DATA EXCERPTS:
Lemma OS_IsValidDay_text k l vs :
  day_list_ok l vs → l ≠ [] →
  ∃ dr,
    OS_IsValidDay (Some (foldr String (day_text l) (replicate k " "%char))) = Ret (Some (take 7 dr ++ [0; 0])) ∧
    length dr = 9%nat ∧
    ∀ d, (d < 7)%nat → dr !! d = Some (if existsb (λ v, day_selected v d) vs then 1 else 0).
Proof.
  intros Hl Hne.
  destruct (days_loop_ok l vs (String.length (day_text l)) (replicate 9 0) Hl) as (dr & E & Hdl & Hd);
    [done|done|].
  destruct l as [|[w sep] l]; [done|]. destruct vs as [|v vs]; [done|].
  pose proof Hl as (Hin & _). destruct (word_head w v Hin) as (c0 & w' & Hw & _ & Hb & Hsp).
  assert (∃ t, day_text ((w, sep) :: l) = String c0 t) as [t Et].
  { exists (w' +:+ sep +:+ day_text l)%string. by rewrite Hw. }
  exists dr. split_and!; [|done|].
  - pose proof (day_selects_one v (days_values _ _ Hin)) as (d0 & Hd0 & Hsel)%existsb_exists.
    apply list_elem_of_In, elem_of_seq in Hd0 as [_ Hd0].
    unfold OS_IsValidDay. rewrite Et, skip_blanks_word by done.
    cbn [starts_with]. rewrite bool_decide_eq_false_2 by congruence. rewrite <- Et, E, outcome_bind_ret.
    assert (existsb (Z.eqb 1) (take 7 dr) = true) as ->; [|done].
    apply existsb_exists. exists 1. split; [|done]. apply list_elem_of_In, list_elem_of_lookup.
    exists d0. rewrite lookup_take_lt, Hd by done. cbn [existsb]. by rewrite Hsel.
  - intros d Hdlt. rewrite Hd by done. destruct (existsb _ _); [done|].
    by rewrite lookup_replicate_2 by lia.
Qed.
Lemma lookup_at_1 {A} (ps : list A) a b r n : length ps = n → (ps ++ a :: b :: r) !! (n + 1)%nat = Some b.
Proof. intros <-. rewrite lookup_app_r by lia. by replace (length ps + 1 - length ps)%nat with 1%nat by lia. Qed.

Lemma insert_at_0 {A} (ps : list A) a b r n : length ps = n → <[n := b]> (ps ++ a :: r) = ps ++ b :: r.
Proof. intros <-. by rewrite insert_app_r_alt, Nat.sub_diag. Qed.

(** The heap after the entry [l] at [i] was freed and the gap closed. *)
Definition gap_heap (h : gmap loc keyentry) (l : loc) (es0 : list (loc * keyentry)) (ll : loc)
    (el : keyentry) (i : nat) : gmap loc keyentry :=
  if (i <? length es0)%nat then <[ll := set_keyid el i]> (delete l h) else delete l h.

Lemma close_gap_spec m es0 ll el l e i sender slack :
  kheap m !! ll = Some el → (i < length es0 → l ≠ ll)%nat →
  (es0 ++ [(ll, el)]) !! i = Some (l, e) →
  ∃ slack', close_gap (set_heap m (delete l (kheap m)))
      ((Some <$> (es0 ++ [(ll, el)]).*1) ++ Some sender :: slack) (length es0) i =
    Ret (set_heap m (gap_heap (kheap m) l es0 ll el i),
         (Some <$> (del_agents (es0 ++ [(ll, el)]) i).*1) ++ Some sender :: slack').
Proof.
  intros Hll Hne Hi. exists (Some sender :: slack). rewrite del_agents_snoc. unfold close_gap, gap_heap.
  rewrite !fmap_app, <- app_assoc. cbn [fmap list_fmap app fst].
  assert (length (Some <$> es0.*1) = length es0) as Hlen by (by rewrite !length_fmap).
  destruct (Nat.ltb_spec i (length es0)) as [Hlt|Hge].
  - rewrite (c_read_Some _ (length es0) (Some ll)), outcome_bind_ret by (by apply lookup_at_0).
    rewrite c_write_lt, outcome_bind_ret by (rewrite length_app; simpl; lia).
    cbn [c_deref set_heap kheap]. rewrite outcome_bind_ret.
    rewrite lookup_delete_ne by (by apply Hne). rewrite Hll. cbn [c_deref]. rewrite !outcome_bind_ret.
    rewrite insert_app_l by lia.
    assert (length (<[i:=Some ll]> (Some <$> es0.*1)) = length es0) as Hlen' by (by rewrite length_insert).
    rewrite (c_read_Some _ (length es0 + 1) (Some sender)), outcome_bind_ret by (by apply lookup_at_1).
    rewrite c_write_lt, outcome_bind_ret by (rewrite length_app; simpl; lia).
    rewrite insert_at_0 by done. by rewrite !list_fmap_insert.
  - rewrite outcome_bind_ret.
    rewrite (c_read_Some _ (length es0 + 1) (Some sender)), outcome_bind_ret by (by apply lookup_at_1).
    rewrite c_write_lt, outcome_bind_ret by (rewrite length_app; simpl; lia).
    by rewrite insert_at_0.
Qed.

WORK ITEM:
Everything in the records must be returned exactly.

OUTPUT OF THE EXERCISE:
Lemma OS_IsValidDay_text k l vs :
  day_list_ok l vs → l ≠ [] →
  ∃ dr,
    OS_IsValidDay (Some (foldr String (day_text l) (replicate k " "%char))) = Ret (Some (take 7 dr ++ [0; 0])) ∧
    length dr = 9%nat ∧
    ∀ d, (d < 7)%nat → dr !! d = Some (if existsb (λ v, day_selected v d) vs then 1 else 0).
Proof.
  intros Hl Hne.
  destruct (days_loop_ok l vs (String.length (day_text l)) (replicate 9 0) Hl) as (dr & E & Hdl & Hd);
    [done|done|].
  destruct l as [|[w sep] l]; [done|]. destruct vs as [|v vs]; [done|].
  pose proof Hl as (Hin & _). destruct (word_head w v Hin) as (c0 & w' & Hw & _ & Hb & Hsp).
  assert (∃ t, day_text ((w, sep) :: l) = String c0 t) as [t Et].
  { exists (w' +:+ sep +:+ day_text l)%string. by rewrite Hw. }
  exists dr. split_and!; [|done|].
  - pose proof (day_selects_one v (days_values _ _ Hin)) as (d0 & Hd0 & Hsel)%existsb_exists.
    apply list_elem_of_In, elem_of_seq in Hd0 as [_ Hd0].
    unfold OS_IsValidDay. rewrite Et, skip_blanks_word by done.
    cbn [starts_with]. rewrite bool_decide_eq_false_2 by congruence. rewrite <- Et, E, outcome_bind_ret.
    assert (existsb (Z.eqb 1) (take 7 dr) = true) as ->; [|done].
    apply existsb_exists. exists 1. split; [|done]. apply list_elem_of_In, list_elem_of_lookup.
    exists d0. rewrite lookup_take_lt, Hd by done. cbn [existsb]. by rewrite Hsel.
  - intros d Hdlt. rewrite Hd by done. destruct (existsb _ _); [done|].
    by rewrite lookup_replicate_2 by lia.
Qed.
Lemma lookup_at_1 {A} (ps : list A) a b r n : length ps = n → (ps ++ a :: b :: r) !! (n + 1)%nat = Some b.
Proof. intros <-. rewrite lookup_app_r by lia. by replace (length ps + 1 - length ps)%nat with 1%nat by lia. Qed.

Lemma insert_at_0 {A} (ps : list A) a b r n : length ps = n → <[n := b]> (ps ++ a :: r) = ps ++ b :: r.
Proof. intros <-. by rewrite insert_app_r_alt, Nat.sub_diag. Qed.

(** The heap after the entry [l] at [i] was freed and the gap closed. *)
Definition gap_heap (h : gmap loc keyentry) (l : loc) (es0 : list (loc * keyentry)) (ll : loc)
    (el : keyentry) (i : nat) : gmap loc keyentry :=
  if (i <? length es0)%nat then <[ll := set_keyid el i]> (delete l h) else delete l h.

Lemma close_gap_spec m es0 ll el l e i sender slack :
  kheap m !! ll = Some el → (i < length es0 → l ≠ ll)%nat →
  (es0 ++ [(ll, el)]) !! i = Some (l, e) →
  ∃ slack', close_gap (set_heap m (delete l (kheap m)))
      ((Some <$> (es0 ++ [(ll, el)]).*1) ++ Some sender :: slack) (length es0) i =
    Ret (set_heap m (gap_heap (kheap m) l es0 ll el i),
         (Some <$> (del_agents (es0 ++ [(ll, el)]) i).*1) ++ Some sender :: slack').
Proof.
  intros Hll Hne Hi. exists (Some sender :: slack). rewrite del_agents_snoc. unfold close_gap, gap_heap.
  rewrite !fmap_app, <- app_assoc. cbn [fmap list_fmap app fst].
  assert (length (Some <$> es0.*1) = length es0) as Hlen by (by rewrite !length_fmap).
  destruct (Nat.ltb_spec i (length es0)) as [Hlt|Hge].
  - rewrite (c_read_Some _ (length es0) (Some ll)), outcome_bind_ret by (by apply lookup_at_0).
    rewrite c_write_lt, outcome_bind_ret by (rewrite length_app; simpl; lia).
    cbn [c_deref set_heap kheap]. rewrite outcome_bind_ret.
    rewrite lookup_delete_ne by (by apply Hne). rewrite Hll. cbn [c_deref]. rewrite !outcome_bind_ret.
    rewrite insert_app_l by lia.
    assert (length (<[i:=Some ll]> (Some <$> es0.*1)) = length es0) as Hlen' by (by rewrite length_insert).
    rewrite (c_read_Some _ (length es0 + 1) (Some sender)), outcome_bind_ret by (by apply lookup_at_1).
    rewrite c_write_lt, outcome_bind_ret by (rewrite length_app; simpl; lia).
    rewrite insert_at_0 by done. by rewrite !list_fmap_insert.
  - rewrite outcome_bind_ret.
    rewrite (c_read_Some _ (length es0 + 1) (Some sender)), outcome_bind_ret by (by apply lookup_at_1).
    rewrite c_write_lt, outcome_bind_ret by (rewrite length_app; simpl; lia).
    by rewrite insert_at_0.
Qed.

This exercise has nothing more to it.